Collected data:
(* ===== verification/Simulator.v ===== *)
(** * The simulator

    Total correctness: on a safe program every tick succeeds, [Core_run] ends
    within a cycle bound computed from the configuration, and its result is the
    RV32I one.  With it, the invariant of a tick, what the data memory holds
    while instructions are in flight, and the cost in cycles per instruction. *)

From S2P Require Import Prelude Isa Formats DecoderSpec Alu Regfile Config Pipe Memory FlatMem MemoryLive.
From S2P Require Import BranchPredictor Stages Tracer Core CoreStep IsaSpec Serial CoreInv SerialFacts.
From S2P Require Import CoreTotal Refine Shadow Safe Correct Progress Termination Build Program.

(** ** Whole runs *)

Lemma safe_halting_memory {IM DM : Type} `{MemoryLaws IM} `{MemoryLaws DM} (c c' : Core IM DM) ks :
  Core_start c -> safe_program (mem_ram (co_imem_ c)) (is_Some (co_bpred_ c)) (start_state c) ->
  finished c ks c' ->
  exists ks1 k s, ks = ks1 ++ [k] /\ Forall (fun k => is_halt (k_op k) = false) ks1 /\
    is_halt (k_op k) = true /\
    isa_steps (mem_ram (co_imem_ c)) (length ks) (start_state c) = Some (ks, s) /\
    co_rf_ c' = a_regs s /\ mem_ram (co_dmem_ c') = a_mem s /\
    co_halt_reason_ c' = (if op_eqb (k_op k) EBREAK then HaltEbreak else HaltIllegal) /\
    co_halt_pc_ c' = k_pc k /\ co_halt_raw_ c' = k_raw k.
Proof.
  intros Hst Hs [_ _ _ (ks1 & k & s & -> & Hf & Hk & Es & Hrf & H1' & H2' & H3' & Hm)].
  exists ks1, k, s. split_and!; try done. apply Hm. intros raw Hraw.
  destruct (isa_steps_unsnoc _ _ _ _ _ _ Es Hf) as (s1 & E1 & Ek).
  assert (Hp : on_path (mem_ram (co_imem_ c)) (start_state c) s1) by (by exists ks1).
  destruct (isa_step_shows _ _ _ _ Ek) as (rk & Hrk & Epc & Eraw & Eop).
  rewrite Epc in *. pose proof (sf_shadow _ _ _ (Hs s1 Hp) rk raw Hrk) as Hi.
  rewrite <- Eop in Hi. specialize (Hi Hk Hraw). cbv zeta in Hi.
  change ((a_pc s1 + 4) mod 2 ^ 32) with (u32 (a_pc s1 + 4)) in Hi.
  by destruct (i_op (decode raw (u32 (a_pc s1 + 4)))).
Qed.

(** The final state of a core is the one the program ends in, with its [n]-th
    instruction [k]. *)
Definition isa_result {IM DM : Type} `{MemoryLaws IM} `{MemoryLaws DM}
    (c' : Core IM DM) (n : nat) (k : commit) (s : arch) : Prop :=
  co_halted_ c' = true /\ instructions (co_stats_ c') = Z.of_nat n /\
  co_rf_ c' = a_regs s /\ mem_ram (co_dmem_ c') = a_mem s /\
  co_halt_reason_ c' = (if op_eqb (k_op k) EBREAK then HaltEbreak else HaltIllegal) /\
  co_halt_pc_ c' = k_pc k /\ co_halt_raw_ c' = k_raw k.

Lemma run_computes {IM DM : Type} `{MemoryLive IM} `{MemoryLive DM} (c : Core IM DM)
    n ks k s max fuel :
  Core_start c -> core_live c -> co_stats_ c = SimStats_new ->
  co_bpred_ c = None \/ aligned_run (mem_ram (co_imem_ c)) (start_state c) ->
  safe_program (mem_ram (co_imem_ c)) (is_Some (co_bpred_ c)) (start_state c) ->
  isa_steps (mem_ram (co_imem_ c)) n (start_state c) = Some (ks ++ [k], s) ->
  Forall (fun k => is_halt (k_op k) = false) ks -> is_halt (k_op k) = true ->
  enough c n <= max < 2 ^ 64 -> enough c n <= Z.of_nat fuel ->
  exists c' m, Core_run fuel c max = Some c' /\ isa_result c' n k s /\
    cycles (co_stats_ c') <= enough c n /\ ticks m c = Some (ks ++ [k], c') /\ Z.of_nat m <= enough c n.
Proof.
  intros Hst Hl St Ha Hs Es Hf Hk Hm Hfuel. pose proof (distance_range c Hl) as Hd.
  assert (Hpos : Z.of_nat n <= enough c n) by (unfold enough; nia).
  destruct (ticks_halt c (Z.to_nat (enough c n)) n Hst Hl Ha Hs) as (ls & c' & Et & Hfin).
  { by exists ks, k, s. }
  { lia. }
  exists c', (Z.to_nat (enough c n)). pose proof (fn_halted _ _ _ Hfin) as Hh.
  destruct (run_of_ticks _ fuel c max ls c' (st_wf _ Hst) Et Hh) as [Er Hc];
    [rewrite St; done|rewrite St; cbn; lia|lia|].
  rewrite St in Hc. cbn [cycles SimStats_new] in Hc.
  pose proof (fn_instructions _ _ _ Hfin) as Hi. rewrite St in Hi. cbn [instructions SimStats_new] in Hi.
  destruct (safe_halting_memory c c' ls Hst Hs Hfin)
    as (ks1 & k1 & s1 & -> & Hf1 & Hk1 & Es1 & Hrf & Hmem & R1 & R2 & R3).
  destruct (isa_halt_unique _ _ _ _ _ _ _ _ _ _ Es Es1 Hf Hk Hf1 Hk1) as (-> & -> & ->).
  pose proof (isa_steps_length _ _ _ _ _ Es) as Hlen.
  split; [done|]. split; [|split; [lia|split; [done|lia]]]. unfold isa_result. split_and!; try done.
  rewrite Hi, Hlen. unfold u64. apply Z.mod_small. lia.
Qed.

(** C1: total correctness of the simulator.  For every configuration it can be
    built with and every safe program that ends with its [n]-th instruction,
    [Core_run] returns (no assertion fails, and the loop ends) with the core
    halted on that instruction within [cycle_bound cfg n] cycles; the register
    file, the data memory, the halt report and the instruction count are those
    of the RV32I execution. *)
Theorem Core_run_computes_isa cfg words c n ks k s max fuel :
  config_ok cfg -> program_fits cfg words -> boot cfg words = Some c ->
  bpred_enabled cfg = false \/ aligned_run (program_ram cfg words) (boot_state cfg) ->
  safe_program (program_ram cfg words) (bpred_enabled cfg = true) (boot_state cfg) ->
  isa_steps (program_ram cfg words) n (boot_state cfg) = Some (ks ++ [k], s) ->
  Forall (fun k => is_halt (k_op k) = false) ks -> is_halt (k_op k) = true ->
  cycle_bound cfg n <= max < 2 ^ 64 -> cycle_bound cfg n <= Z.of_nat fuel ->
  exists c', Core_run fuel c max = Some c' /\ isa_result c' n k s /\
    cycles (co_stats_ c') <= cycle_bound cfg n.
Proof.
  intros Hok Hfit E Ha Hs Es Hf Hk Hm Hfuel.
  destruct (boot_start cfg words Hok Hfit) as (c1 & E1 & Hst & I1 & M1 & Hbp & St1).
  rewrite E in E1. injection E1 as <-. destruct (boot_live cfg words c n Hok Hfit E) as [Hl Hb].
  rewrite <- I1, <- M1 in Ha, Hs, Es. change ((budget c + 1) * Z.of_nat n) with (enough c n) in Hb.
  rewrite <- Hb in *. destruct (run_computes c n ks k s max fuel) as (c' & _ & Hr & Hi & Hc & _); try done.
  - destruct Ha as [Ha|Ha]; [left; by apply Hbp|by right].
  - revert Hs. apply safe_program_weaken. intros [p Ep]. destruct (bpred_enabled cfg); [done|].
    rewrite Hbp in Ep by done. done.
  - by exists c'.
Qed.

Lemma example_safe :
  safe_program (program_ram example_config example_program) (bpred_enabled example_config = true)
    (boot_state example_config).
Proof. apply (safe_check_sound _ _ 20). vm_compute. reflexivity. Qed.

(** The RV32I execution of the example ends with its twelfth instruction. *)
Lemma example_execution :
  exists ks k s, isa_steps (program_ram example_config example_program) 12 (boot_state example_config) =
      Some (ks ++ [k], s) /\ Forall (fun k => is_halt (k_op k) = false) ks /\
    is_halt (k_op k) = true /\ k_pc k = 0x80000020 /\ xreg (a_regs s) 5 = 11.
Proof.
  destruct (isa_steps (program_ram example_config example_program) 12 (boot_state example_config))
    as [[ls s]|] eqn:E.
  - assert (Hx : match isa_steps (program_ram example_config example_program) 12 (boot_state example_config) with
      | Some (ls, s) => (forallb (fun k => negb (is_halt (k_op k))) (take 11 ls),
          (fun k => (is_halt (k_op k), k_pc k)) <$> drop 11 ls, xreg (a_regs s) 5)
      | None => (false, [], 0) end = (true, [(true, 0x80000020)], 11)) by (vm_compute; reflexivity).
    rewrite E in Hx. apply pair_equal_spec in Hx as [Hx X3]. apply pair_equal_spec in Hx as [X1 X2].
    destruct (drop 11 ls) as [|k [|? ?]] eqn:Ed; [discriminate X2| |discriminate X2].
    injection X2 as X2 X4. exists (take 11 ls), k, s.
    split; [by rewrite <- Ed, take_drop|]. split; [|exact (conj X2 (conj X4 X3))].
    apply Forall_forall. intros k' Hk'. rewrite forallb_forall in X1.
    apply negb_true_iff, X1. by apply list_elem_of_In.
  - assert (Hx : match isa_steps (program_ram example_config example_program) 12 (boot_state example_config) with
      | Some _ => true | None => false end = true) by (vm_compute; reflexivity).
    by rewrite E in Hx.
Qed.

Lemma Core_run_computes_isa_witness :
  cycle_bound example_config 12 = 180 /\
  exists c', Core_run 200 example_core 1000 = Some c' /\ co_halted_ c' = true /\
    instructions (co_stats_ c') = 12 /\ xreg (co_rf_ c') 5 = 11 /\ co_halt_pc_ c' = 0x80000020.
Proof.
  split; [reflexivity|].
  destruct example_execution as (ks & k & s & Es & Hf & Hk & Hpc & Hx).
  assert (Hb : cycle_bound example_config 12 = 180) by reflexivity.
  destruct (Core_run_computes_isa example_config example_program example_core 12 ks k s 1000 200
    example_config_ok example_program_fits example_boot (or_intror example_boot_aligned) example_safe
    Es Hf Hk) as (c' & Er & (Hh & Hi & Hrf & _ & _ & Hp & _) & _);
    [rewrite Hb; lia|rewrite Hb; lia|].
  exists c'. rewrite Hrf, Hp. exact (conj Er (conj Hh (conj Hi (conj Hx Hpc)))).
Defined.

(** C4: on a safe program no tick ever faults: no assertion of the simulator
    fails, no access leaves the memory and no null pointer is followed, wherever
    the front end runs ahead, for as many ticks as one likes. *)
Theorem Core_never_faults {IM DM : Type} `{MemoryLaws IM} `{MemoryLaws DM} (c : Core IM DM) n :
  Core_start c ->
  co_bpred_ c = None \/ aligned_run (mem_ram (co_imem_ c)) (start_state c) ->
  safe_program (mem_ram (co_imem_ c)) (is_Some (co_bpred_ c)) (start_state c) ->
  exists ks c', ticks n c = Some (ks, c') /\ core_wf c'.
Proof.
  intros Hst Ha Hs. destruct (secure_ticks c Hst Ha Hs n [] c (start_secure c Hst Ha)) as (ks & c' & E & Hr).
  exists ks, c'. split; [done|]. destruct (co_halted_ c'); [apply Hr|apply (rn_wf _ _ _ (sc_running _ _ _ Hr))].
Qed.

Lemma example_core_safe :
  safe_program (mem_ram (co_imem_ example_core)) (is_Some (co_bpred_ example_core)) (start_state example_core).
Proof.
  destruct example_core_start as (_ & -> & ->).
  refine (safe_program_weaken _ _ _ _ _ example_safe).
  intros _. reflexivity.
Qed.

Lemma Core_never_faults_witness : exists ks c', ticks 1000 example_core = Some (ks, c') /\ core_wf c'.
Proof.
  exact (Core_never_faults example_core 1000 (proj1 example_core_start) (or_intror example_aligned)
    example_core_safe).
Defined.

(** C5: the pipeline makes progress whatever program it runs: over memories that
    answer, [n] ticks that have not halted the core have retired at least one
    instruction every [budget + 1] cycles, where the budget is the four stages
    an instruction passes and the longest waits of the two memories. *)
Theorem Core_cycles_per_instruction {IM DM : Type} `{MemoryLive IM} `{MemoryLive DM}
    (c : Core IM DM) n ks c' :
  core_wf c -> live (co_imem_ c) -> live (co_dmem_ c) -> co_halted_ c = false ->
  ticks n c = Some (ks, c') -> co_halted_ c' = false ->
  Z.of_nat n < (5 + worst (co_imem_ c) + worst (co_dmem_ c)) * (Z.of_nat (length ks) + 1).
Proof.
  intros Hc Hi Hd Hh E Hh'. assert (Hl : core_live c) by by constructor.
  destruct (ticks_distance n c ks c' Hl Hh E Hh') as [Hl' Hx].
  pose proof (distance_range c Hl). pose proof (distance_range c' Hl'). unfold budget in *. lia.
Qed.

Lemma example_core_live : core_live example_core.
Proof. exact (proj1 (boot_live _ _ _ 0 example_config_ok example_program_fits example_boot)). Qed.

**What needs to be done**:
Retype only this portion of the data above: the line containing "exists c'. rewrite", the line containing "exists ks, c'.", and all lines between them, exactly.

**Result for this task**:
  exists c'. rewrite Hrf, Hp. exact (conj Er (conj Hh (conj Hi (conj Hx Hpc)))).
Defined.

(** C4: on a safe program no tick ever faults: no assertion of the simulator
    fails, no access leaves the memory and no null pointer is followed, wherever
    the front end runs ahead, for as many ticks as one likes. *)
Theorem Core_never_faults {IM DM : Type} `{MemoryLaws IM} `{MemoryLaws DM} (c : Core IM DM) n :
  Core_start c ->
  co_bpred_ c = None \/ aligned_run (mem_ram (co_imem_ c)) (start_state c) ->
  safe_program (mem_ram (co_imem_ c)) (is_Some (co_bpred_ c)) (start_state c) ->
  exists ks c', ticks n c = Some (ks, c') /\ core_wf c'.
Proof.
  intros Hst Ha Hs. destruct (secure_ticks c Hst Ha Hs n [] c (start_secure c Hst Ha)) as (ks & c' & E & Hr).
  exists ks, c'. split; [done|]. destruct (co_halted_ c'); [apply Hr|apply (rn_wf _ _ _ (sc_running _ _ _ Hr))].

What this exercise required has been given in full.